● **Task description**
Only the lines from the line containing "(forall key, P (GetStr key)) -> (forall" to the end of the entries, both included, belong in your answer, and each must match exactly.
(Data provided Opens)
Lemma flush_each_ok ids p :
  coherent p -> exists p', flush_each ids p = Ok p' /\ coherent p' /\ keeps p p' /\
  (forall i pg', pages p' !! i = Some pg' -> exists pg, pages p !! i = Some pg /\ data pg' = data pg /\
     (dirty pg' = true -> dirty pg = true /\ i ∉ ids)).
Proof.
  revert p. induction ids as [|i ids IH]; intros p Hc.
  - exists p. split_and!; [done|done|by intros ?|]. intros j pg Hj. exists pg. split_and!; [done|done|].
    intros Hd. split; [done|]. by apply not_elem_of_nil.
  - destruct (flush_page_ok i p Hc) as (p1 & E1 & Hc1 & Hk1 & Ep1 & _). destruct (IH p1 Hc1) as (p2 & E2 & Hc2 & Hk2 & Hp2).
    exists p2. cbn [flush_each]. rewrite E1. split_and!; [exact E2|done|by eapply keeps_both|].
    intros j pg' Hj. destruct (Hp2 j pg' Hj) as (pg1 & H1 & Hd1 & Hdirty). rewrite Ep1 in H1.
    destruct (decide (j = i)) as [->|Hne].
    + rewrite lookup_alter_eq in H1. destruct (pages p !! i) as [pg|]; [|done]. injection H1 as <-.
      exists pg. split_and!; [done|done|]. intros Hd. by destruct (Hdirty Hd).
    + rewrite lookup_alter_ne in H1 by done. exists pg1. split_and!; [done|done|]. intros Hd.
      destruct (Hdirty Hd) as [? ?]. split; [done|]. by apply not_elem_of_cons.
Qed.

(** *** Bringing a page in *)

Lemma coherent_insert i pg p :
  coherent p -> page_ok i pg -> (dirty pg = false -> on_disk i p = Some (data pg)) ->
  coherent (with_pages (<[i := pg]> (pages p)) p).
Proof.
  intros Hc Hok Hd j pg' Hj. assert (E : on_disk j (with_pages (<[i := pg]> (pages p)) p) = on_disk j p) by (by apply on_disk_db).
  rewrite E. cbn [pages with_pages] in Hj. apply lookup_insert_Some in Hj as [[<- <-]|[_ Hj]]; [done|by apply Hc].
Qed.
Lemma wf_entry ch p i p' :
  wf p -> entry ch p = Ok (i, p') ->
  wf p' /\ channels p' !! ch = Some i /\ max_subscribers p' = max_subscribers p.
Proof.
  intros W E. unfold entry in E. destruct (channels p !! ch) as [j|] eqn:Ech; [by injection E as <- <-|].
  case_decide; [done|]. injection E as <- <-. destruct W as [W1 W2 W3]. set (i := fresh _).
  assert (Hn : forall ch', channels p !! ch' <> Some i).
  { intros ch' (b & E' & _)%W1. by apply heap_fresh in E'. }
  destruct (channel_new (max_subscribers p)) as (_ & Hcap & Hop).
  split_and!; [|cbn; by rewrite lookup_insert_eq|done]. split; cbn.
  - intros ch' j [[<- <-]|[Hne Hj]]%lookup_insert_Some; [rewrite lookup_insert_eq; by eexists|].
    rewrite lookup_insert_ne; [by eapply W1|]. intros <-. by apply Hn in Hj.
  - intros c1 c2 j. rewrite !lookup_insert_Some. intros [[<- <-]|[H1 E1]] [[<- E2]|[H2 E2]]; try done.
    + by apply Hn in E2.
    + subst j. by apply Hn in E1.
    + by eapply W2.
  - intros j c [[_ <-]|[_ E]]%lookup_insert_Some; [done|by eapply W3].
Qed.

(** [subscribe] gives a receiver of the channel, unless the capacity is 0. *)
Lemma subscribe_run ch p :
  wf p -> max_subscribers p <> 0 \/ is_Some (channels p !! ch) ->
  exists i p1 b r b', entry ch p = Ok (i, p1) /\ heap p1 !! i = Some b /\ subscribe_to b = (r, b') /\
    subscribe ch p = Ok ((i, r), mkPubSub (channels p1) (<[i := b']> (heap p1)) (max_subscribers p1)).
Proof.
  intros W Hm. unfold subscribe. destruct (entry ch p) as [[i p1]|? | |] eqn:Ee.
  - destruct (wf_entry _ _ _ _ W Ee) as (W1 & Hc & _). destruct (wf_heap _ W1 _ _ Hc) as (b & Hb & _).
    destruct (subscribe_to b) as [r b'] eqn:Eb. rewrite Hb, Eb. by eexists _, _, _, _, _.
  - unfold entry in Ee. destruct (channels p !! ch); [done|]. by case_decide.
  - unfold entry in Ee. destruct (channels p !! ch) eqn:E; [done|]. case_decide; [|done].
    destruct Hm as [Hm|[? Hm]]; done.
  - unfold entry in Ee. destruct (channels p !! ch); [done|]. by case_decide.
Qed.
(* ===== verification/Tsdb.v ===== *)
(** * The time series database: [redisdb/src/tsdb]

    Series of points in memory, kept in the order of their timestamps, and
    written as a whole to the storage engine after every point.  A value is
    the bits of its [f64].  The text of the points (serde_json), the reading
    of it, and the sum of floats are parameters. *)

From stdpp Require Import base strings gmap list numbers sorting.
From Stdlib Require Import ZArith Lia SpecFloat.
From S2P Require Import Prelude Text Float Rust Btree.
From stdpp Require Import list.

#[local] Open Scope Z_scope.

Module Tsdb.

Record DataPoint := mkPoint { timestamp : Z; value : Z; labels : gmap string string }.

Record RetentionPolicy := mkPolicy { max_age_secs : Z; max_points : Z }.

Record Series := mkSeries { name : string; points : list DataPoint; retention : option RetentionPolicy }.

Record TimeRange := mkRange { start : Z; end_ : Z }.

Inductive Aggregation := Sum | Avg | Min | Max | Count | Last.

Record QueryResult := mkResult {
  result_name : string; range : TimeRange; aggregation : Aggregation; result_value : Z; result_points : list DataPoint
}.

Record TimeSeriesDB := mkDB { storage : Btree.BTree; series : gmap string Series }.

Definition with_storage (t : Btree.BTree) (db : TimeSeriesDB) : TimeSeriesDB := mkDB t (series db).
Definition with_series (m : gmap string Series) (db : TimeSeriesDB) : TimeSeriesDB := mkDB (storage db) m.

Definition new (t : Btree.BTree) : TimeSeriesDB := mkDB t ∅.

Section Tsdb.
Context (to_json : list DataPoint -> list byte) (from_json : list byte -> option (list DataPoint)) (sum : list Z -> Z).
Context (from_utf8_lossy : list byte -> string).

(** The depth of the tree the storage engine may walk. *)
Context (fuel : nat).

(** [Vec::sort_by_key] is stable: by insertion, an element after those of the
    same timestamp that come before it. *)
Fixpoint insert_point (p : DataPoint) (l : list DataPoint) : list DataPoint :=
  match l with
  | [] => [p]
  | q :: l => if timestamp p <? timestamp q then p :: q :: l else q :: insert_point p l
  end.

Definition sort_points (l : list DataPoint) : list DataPoint := foldl (fun l p => insert_point p l) [] l.

(** [&key[9..]], which panics if there is less: the prefix has eight bytes. *)
Fixpoint load_series (found : list (list byte * list byte)) (db : TimeSeriesDB) : result unit * TimeSeriesDB :=
  match found with
  | [] => (Ok tt, db)
  | (key, v) :: found =>
      if decide (9 <= length key)%nat then
        let n := from_utf8_lossy (drop 9 key) in
        load_series found (with_series (<[n := mkSeries n (default [] (from_json v)) None]> (series db)) db)
      else (Panicked, db)
  end.

Definition init : op_on TimeSeriesDB unit :=
  found ← within storage with_storage (Btree.scan fuel (bytes_of "ts:meta:") (bytes_of "ts:meta:" ++ [byte_of 255]));
  (load_series found : op_on TimeSeriesDB unit).

(** The seconds in milliseconds overflow a [u64]: [None]. *)
Definition cutoff (ts : Z) (policy : RetentionPolicy) : option Z :=
  if 2 ^ 64 <=? max_age_secs policy * 1000 then None else Some (Z.max 0 (ts - max_age_secs policy * 1000)).

Definition series_of (n : string) (db : TimeSeriesDB) : Series := default (mkSeries n [] None) (series db !! n).

(** The points after a new one; [None]: a panic, the point has been added. *)
Definition added (p : DataPoint) (s : Series) : list DataPoint * bool :=
  let l := sort_points (points s ++ [p]) in
  match retention s with
  | None => (l, true)
  | Some policy =>
      match cutoff (timestamp p) policy with
      | Some c => (List.filter (fun q => c <=? timestamp q) l, true)
      | None => (l, false)
      end
  end.

Definition add (n : string) (p : DataPoint) : op_on TimeSeriesDB unit := fun db =>
  let s := series_of n db in
  let '(l, fine) := added p s in
  let db := with_series (<[n := mkSeries (name s) l (retention s)]> (series db)) db in
  if fine then within storage with_storage (Btree.put fuel (bytes_of ("ts:meta:" +:+ n)) (to_json l)) db
  else (Panicked, db).

Definition set_retention (n : string) (policy : RetentionPolicy) (db : TimeSeriesDB) : result unit * TimeSeriesDB :=
  match series db !! n with
  | None => (Err ("series '" +:+ n +:+ "' not found"), db)
  | Some s => (Ok tt, with_series (<[n := mkSeries (name s) (points s) (Some policy)]> (series db)) db)
  end.

(** [f64::min] and [f64::max]: a NaN gives way to the other number. *)
Definition min (a b : Z) : Z := if F64.lt b a || negb (F64.eq a a) then b else a.
Definition max (a b : Z) : Z := if F64.lt a b || negb (F64.eq a a) then b else a.

Definition INFINITY : Z := 2047 * 2 ^ 52.
Definition NEG_INFINITY : Z := 2 ^ 63 + 2047 * 2 ^ 52.

Definition div (a b : Z) : Z := F64.to_bits (SFdiv F64.prec F64.emax (F64.of_bits a) (F64.of_bits b)).

Definition aggregate (a : Aggregation) (l : list Z) : Z :=
  match a with
  | Sum => sum l
  | Avg => match l with [] => 0 | _ => div (sum l) (F64.of_int (Z.of_nat (length l))) end
  | Min => foldl min INFINITY l
  | Max => foldl max NEG_INFINITY l
  | Count => F64.of_int (Z.of_nat (length l))
  | Last => default 0 (last l)
  end.

Definition inside (r : TimeRange) (p : DataPoint) : bool := (start r <=? timestamp p) && (timestamp p <=? end_ r).

Definition query (n : string) (r : TimeRange) (a : Aggregation) (db : TimeSeriesDB) : result QueryResult :=
  match series db !! n with
  | None => Err ("series '" +:+ n +:+ "' not found")
  | Some s =>
      let l := List.filter (inside r) (points s) in
      Ok (mkResult n r a (aggregate a (value <$> l)) l)
  end.

Definition list_series (db : TimeSeriesDB) : list string := (map_to_list (series db)).*1.
Definition point_count (n : string) (db : TimeSeriesDB) : nat :=
  match series db !! n with Some s => length (points s) | None => O end.
Definition total_points (db : TimeSeriesDB) : nat := sum_list ((fun ns => length (points ns.2)) <$> map_to_list (series db)).

(** ** Series stay in order *)

Definition earlier (p q : DataPoint) : Prop := timestamp p <= timestamp q.

Lemma insert_point_perm p l : insert_point p l ≡ₚ p :: l.
Proof. induction l as [|q l IH]; [done|]. cbn. case_match; [done|]. rewrite IH. apply Permutation_swap. Qed.

Lemma insert_point_sorted p l : StronglySorted earlier l -> StronglySorted earlier (insert_point p l).
Proof.
  induction 1 as [|q l Hs IH Hq]; [repeat constructor|]. cbn. destruct (Z.ltb_spec (timestamp p) (timestamp q)).
  - constructor; [by constructor|]. constructor; [unfold earlier; lia|]. eapply Forall_impl; [exact Hq|]. unfold earlier. lia.
  - constructor; [done|]. rewrite insert_point_perm. by constructor.
Qed.

Lemma foldl_insert_sorted l acc : StronglySorted earlier acc -> StronglySorted earlier (foldl (fun l p => insert_point p l) acc l).
Proof. revert acc. induction l as [|p l IH]; intros acc Hs; [done|]. by apply IH, insert_point_sorted. Qed.

Lemma foldl_insert_perm l acc : foldl (fun l p => insert_point p l) acc l ≡ₚ l ++ acc.
Proof.
  revert acc. induction l as [|p l IH]; intros acc; [done|]. cbn. rewrite IH, insert_point_perm.
  by rewrite Permutation_middle.
Qed.

Lemma sort_points_sorted l : StronglySorted earlier (sort_points l).
Proof. apply foldl_insert_sorted. constructor. Qed.

Lemma sort_points_perm l : sort_points l ≡ₚ l.
Proof. unfold sort_points. by rewrite foldl_insert_perm, app_nil_r. Qed.

Lemma filter_sorted (f : DataPoint -> bool) l : StronglySorted earlier l -> StronglySorted earlier (List.filter f l).
Proof.
  induction 1 as [|p l Hs IH Hp]; [constructor|]. cbn. destruct (f p); [|done]. constructor; [done|].
  rewrite Forall_forall in *. intros q Hq. apply Hp. apply list_elem_of_In in Hq. apply filter_In in Hq as [Hq _].
  by apply list_elem_of_In.
Qed.

Definition ordered (db : TimeSeriesDB) : Prop := map_Forall (fun _ s => StronglySorted earlier (points s)) (series db).

Lemma series_of_ordered n db : ordered db -> StronglySorted earlier (points (series_of n db)).
Proof.
  intros Ho. unfold series_of. destruct (series db !! n) as [s|] eqn:E; [by apply (Ho n s)|constructor].
Qed.

Lemma added_ordered p s : StronglySorted earlier (added p s).1.
Proof. unfold added. repeat case_match; try apply filter_sorted; apply sort_points_sorted. Qed.

(** Series stay in the order of time, whatever becomes of the write to the
    storage: an error, a panic or a recursion without end.  A point is added
    to the points that were there, without a retention policy to exactly
    those. *)
Theorem series_stay_ordered n p db :
  ordered db ->
  let db' := (add n p db).2 in
  ordered db' /\ (forall n', n' <> n -> series db' !! n' = series db !! n') /\
  exists s, series db' !! n = Some s /\
    (retention (series_of n db) = None -> points s ≡ₚ points (series_of n db) ++ [p]) /\
    (forall q, q ∈ points s -> q ∈ points (series_of n db) ++ [p]).
Proof.
  intros Ho. unfold add. pose proof (added_ordered p (series_of n db)) as Hs.
  assert (Hperm : (retention (series_of n db) = None -> (added p (series_of n db)).1 ≡ₚ points (series_of n db) ++ [p]) /\
    (forall q, q ∈ (added p (series_of n db)).1 -> q ∈ points (series_of n db) ++ [p])).
  { unfold added. split; [intros ->; apply sort_points_perm|].
    intros q. repeat case_match; cbn [fst]; rewrite ?list_elem_of_In, ?filter_In, <- ?list_elem_of_In, sort_points_perm; tauto. }
  destruct (added p (series_of n db)) as [l fine] eqn:Ea. cbn [fst] in *.
  set (db1 := with_series _ db).
  assert (Hser : series ((if fine then within storage with_storage (Btree.put fuel (bytes_of ("ts:meta:" +:+ n)) (to_json l)) db1
                    else (Panicked, db1)).2) = <[n := mkSeries (name (series_of n db)) l (retention (series_of n db))]> (series db)).
  { destruct fine; [|done]. unfold within. by destruct (Btree.put _ _ _ _). }
  cbn zeta. unfold ordered. rewrite Hser. split_and!.
  - by apply map_Forall_insert_2.
  - intros n' Hne. by rewrite lookup_insert_ne.
  - eexists. rewrite lookup_insert_eq. split; [done|]. exact Hperm.
Qed.

(** A query returns the points of the series inside the range, in order. *)
Lemma query_points n r a db s :
  ordered db -> series db !! n = Some s ->
  exists q, query n r a db = Ok q /\ StronglySorted earlier (result_points q) /\
  (forall p, p ∈ result_points q <-> p ∈ points s /\ start r <= timestamp p <= end_ r).
Proof.
  intros Ho E. unfold query. rewrite E. eexists. split; [done|]. cbn [result_points]. split.
  - apply filter_sorted. by apply (Ho n s).
  - intros p. rewrite list_elem_of_In, filter_In, <- list_elem_of_In. unfold inside. rewrite andb_true_iff, !Z.leb_le. done.
Qed.

End Tsdb.

(** On a storage engine started without a database the first point of any
    series is stored, and adding a second one panics. *)
Theorem second_point_panics to_json log fuel n p n' p' :
  exists t, Btree.init (Btree.new None log) = (Ok tt, t) /\
  let '(r, db) := add to_json (S fuel) n p (new t) in
  r = Ok tt /\ (add to_json (S fuel) n' p' db).1 = Panicked.
Proof.
  destruct (Btree.storage_stuck_after_put log (bytes_of ("ts:meta:" +:+ n)) (to_json (sort_points [p])))
    as (t1 & t2 & Hi & _ & _ & Hput & Hstuck).
  exists t1. split; [exact Hi|]. unfold add at 1. unfold series_of, added, new. cbn [series default].
  rewrite lookup_empty. unfold default. cbn [points retention app]. unfold within. cbn [with_series storage]. rewrite Hput. split; [done|].
  unfold add. destruct (added p' _) as [l fine]. destruct fine; [|done]. unfold within. cbn [with_series with_storage storage].
  destruct (Hstuck fuel (bytes_of ("ts:meta:" +:+ n')) (to_json l) []) as (_ & Hp & _).
  destruct (Btree.put _ _ _ t2) as [r t3]. exact Hp.
Qed.

End Tsdb.
(** ** Lemmas *)

(** The key an operation can change. *)
Definition writes (o : op) : option string :=
  match o with
  | SetStr key _ | Del key | Lpush key _ | Rpop key | Lpop key
  | Expire key _ | ZAdd key _ _ | ZRem key _ | Lrem key _ _ | SetBit key _ _ => Some key
  | _ => None
  end.

Lemma exec_other `{RustText} now o st key : writes o <> Some key -> (exec now o st).2 !! key = st !! key.
Proof.
  intros Hne. assert (Hk : forall key', writes o = Some key' -> key' <> key) by congruence. clear Hne.
  destruct o as [k|k v|k| |k v|k|k|k a b|k i|k|k ms|k|k n v|k n|k n|k s n a b|k n v|k i b|k i|k|k a b|]; cbn in *; try done;
    specialize (Hk k eq_refl);
    unfold Store.set_str, Store.lpush, Store.rpop, Store.lpop, Store.expire, Store.z_add, Store.z_rem, Store.lrem,
      Store.set_bit; repeat case_match; cbn; simplify_eq; by rewrite ?lookup_insert_ne, ?lookup_delete_ne.
Qed.

Lemma exec_reads `{RustText} now o st : writes o = None -> (exec now o st).2 = st.
Proof. by destruct o. Qed.

(** What holds of every operation a command can come to. *)
Fixpoint every (P : op -> Prop) (p : prog) : Prop :=
  match p with
  | Do o k => P o /\ forall v, every P (k v)
  | _ => True
  end.

Section Every.
Context (P : op -> Prop).

Lemma every_lrange key a b k : P (Lrange key a b) -> (forall vals, every P (k vals)) -> every P (do_lrange key a b k).
Proof. intros Ho Hk. split; [done|]. intros [vals|]; [apply Hk|done]. Qed.

Lemma every_each key vals k : (forall v, P (Lpush key v)) -> every P k -> every P (lpush_each key vals k).
Proof. intros Ho Hk. induction vals; [done|]. by split. Qed.

Lemma every_list_jobs f ks jobs : (forall key, P (GetStr key)) -> every P (list_jobs f ks jobs).
Proof.
  intros Ho. revert jobs. induction ks as [|key ks IH]; intros jobs; [done|]. cbn [list_jobs].
  destruct (strip_prefix _ _); [|apply IH]. case_match; [apply IH|]. split; [done|]. intros v.
  destruct v.1; [|apply IH]. case_match; apply IH.
Qed.

Lemma every_count_jobs ks a b c k :
  (forall key, P (GetStr key)) -> (forall a b c, every P (k a b c)) -> every P (count_jobs ks a b c k).
Proof.
  intros Ho Hk. revert a b c. induction ks as [|key ks IH]; intros a b c; [apply Hk|]. cbn [count_jobs].
  destruct (strip_prefix _ _); [|apply IH]. split; [done|]. intros v. repeat case_decide; apply IH.
Qed.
(Data provided Closes)
● **Reply**
  (forall key, P (GetStr key)) -> (forall a b c, every P (k a b c)) -> every P (count_jobs ks a b c k).
Proof.
  intros Ho Hk. revert a b c. induction ks as [|key ks IH]; intros a b c; [apply Hk|]. cbn [count_jobs].
  destruct (strip_prefix _ _); [|apply IH]. split; [done|]. intros v. repeat case_decide; apply IH.
Qed.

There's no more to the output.